━━━ Material for this task ━━━

(** The prompt both entry points send in the first round, on a stored
    conversation: the history is read from the copy loaded before the user
    message was stored, and its last entry is dropped. *)
Lemma first_round_prompt `{Platform} (llm : CompletionClient) (userId : ObjectId)
  (phoneNumber message : string) (id : ObjectId) (d : Conversation.t) (w : World) :
  find (hasId id) (docs (conversations w)) = Some d ->
  Conversation.schemaOk d = true ->
  (exists later,
      llmCalls (snd (AgentService.processMessageStream llm userId phoneNumber
                       message (Some id) w))
      = llmCalls w
        ++ ([SystemMessage (systemPolicy (toISOString (clock w)))]
            ++ map AgentService.toBaseMessage
                 (removelast (Conversation.getFormattedHistory d))
            ++ [HumanMessage message]) :: later)
  /\ (exists later,
         llmCalls (snd (AgentService.processMessage llm userId phoneNumber
                          message (Some id) w))
         = llmCalls w
           ++ ([SystemMessage (systemPolicy (toISOString (clock w)))]
               ++ map AgentService.toBaseMessage
                    (removelast (Conversation.getFormattedHistory d))
               ++ [HumanMessage message]) :: later).
Proof.
  intros Hf Hok.
  destruct (find_hasId_id _ _ _ Hf) as [_ Hid]. simpl in Hid.
  split.
  - unfold AgentService.processMessageStream.
    unfold bind at 1. rewrite (resolve_found _ _ _ _ _ Hf Hok).
    unfold bind at 1. unfold AgentService.idOf. rewrite Hid. unfold ret at 1.
    unfold bind at 1. unfold onEvent at 1.
    set (w0 := mkWorld _ _ _ _ _ _).
    assert (Hf0 : find (hasId id) (docs (conversations w0)) = Some d) by exact Hf.
    destruct (appendMessage_found id user message d w0 Hf0 Hok) as [Hr _].
    destruct (appendMessage_frame id user message w0) as [Hl [Hc _]].
    unfold bind at 1.
    destruct (AgentService.appendMessage id user message w0) as [r w1].
    simpl in Hr, Hl, Hc. subst r.
    unfold bind at 1. rewrite prepareMessages_run.
    unfold AgentService.maxIterations. unfold bind at 1.
    destruct (streamLoop_first llm
                (ReminderTools.getAllTools userId id phoneNumber) 4
                ([SystemMessage (systemPolicy (toISOString (clock w1)))]
                 ++ map AgentService.toBaseMessage
                      (removelast (Conversation.getFormattedHistory d))
                 ++ [HumanMessage message]) EmptyString w1) as [later Hlater].
    destruct (AgentService.streamLoop _ _ _ _ _ w1) as [[text|e] w2];
      simpl in Hlater; exists later.
    + rewrite Hc, Hl in Hlater.
      destruct (AgentService.nonEmpty text); [|exact Hlater].
      now rewrite appendMessage_llmCalls.
    + rewrite Hc, Hl in Hlater. exact Hlater.
  - unfold AgentService.processMessage.
    unfold bind at 1. rewrite (resolve_found _ _ _ _ _ Hf Hok).
    unfold bind at 1. unfold AgentService.idOf. rewrite Hid. unfold ret at 1.
    destruct (appendMessage_found id user message d w Hf Hok) as [Hr _].
    destruct (appendMessage_frame id user message w) as [Hl [Hc _]].
    unfold bind at 1.
    destruct (AgentService.appendMessage id user message w) as [r w1].
    simpl in Hr, Hl, Hc. subst r.
    unfold bind at 1. rewrite prepareMessages_run.
    unfold AgentService.maxIterations. unfold bind at 1.
    destruct (invokeLoop_first llm
                (ReminderTools.getAllTools userId id phoneNumber) 4
                ([SystemMessage (systemPolicy (toISOString (clock w1)))]
                 ++ map AgentService.toBaseMessage
                      (removelast (Conversation.getFormattedHistory d))
                 ++ [HumanMessage message]) w1) as [later Hlater].
    destruct (AgentService.invokeLoop _ _ _ _ w1) as [[text|e] w2];
      simpl in Hlater; exists later.
    + rewrite Hc, Hl in Hlater.
      unfold bind at 1.
      pose proof (appendMessage_llmCalls id assistant text w2) as Ha.
      destruct (AgentService.appendMessage id assistant text w2) as [[u|e] w3];
        simpl in *; congruence.
    + rewrite Hc, Hl in Hlater. exact Hlater.
Qed.

(** C1 fails on the code. Conversation 1 holds the exchange "a" (user),
    "b" (assistant) when the message "c" arrives: the specification has the first
    prompt carry the whole history before "c", and both entry points send
    the history without its last message "b". *)
Theorem C1_first_prompt_drops_last_stored_message :
  storedMessages 1%nat chatWorld
  = Some [mkMessage user "a" 10%Z; mkMessage assistant "b" 11%Z]
  /\ hd_error
       (llmCalls (snd (@AgentService.processMessageStream examplePlatform
                         (answers "ok") 7%nat "+15551234567" "c" (Some 1%nat)
                         chatWorld)))
     = Some [SystemMessage "Today is 1000."; HumanMessage "a"; HumanMessage "c"]
  /\ hd_error
       (llmCalls (snd (@AgentService.processMessage examplePlatform
                         (answers "ok") 7%nat "+15551234567" "c" (Some 1%nat)
                         chatWorld)))
     = Some [SystemMessage "Today is 1000."; HumanMessage "a"; HumanMessage "c"]
  /\ [SystemMessage "Today is 1000."; HumanMessage "a"; HumanMessage "c"]
     <> [SystemMessage "Today is 1000."; HumanMessage "a"; AIMessage "b" [];
         HumanMessage "c"].
Proof.
  split; [reflexivity|]. split; [vm_compute; reflexivity|].
  split; [vm_compute; reflexivity|]. discriminate.
Qed.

━━━

• **What needs to be done**
Where the string "removelast" occurs in the data, return the whole line.

• **Answer section**
                 (removelast (Conversation.getFormattedHistory d))
                    (removelast (Conversation.getFormattedHistory d))
                      (removelast (Conversation.getFormattedHistory d))
                      (removelast (Conversation.getFormattedHistory d))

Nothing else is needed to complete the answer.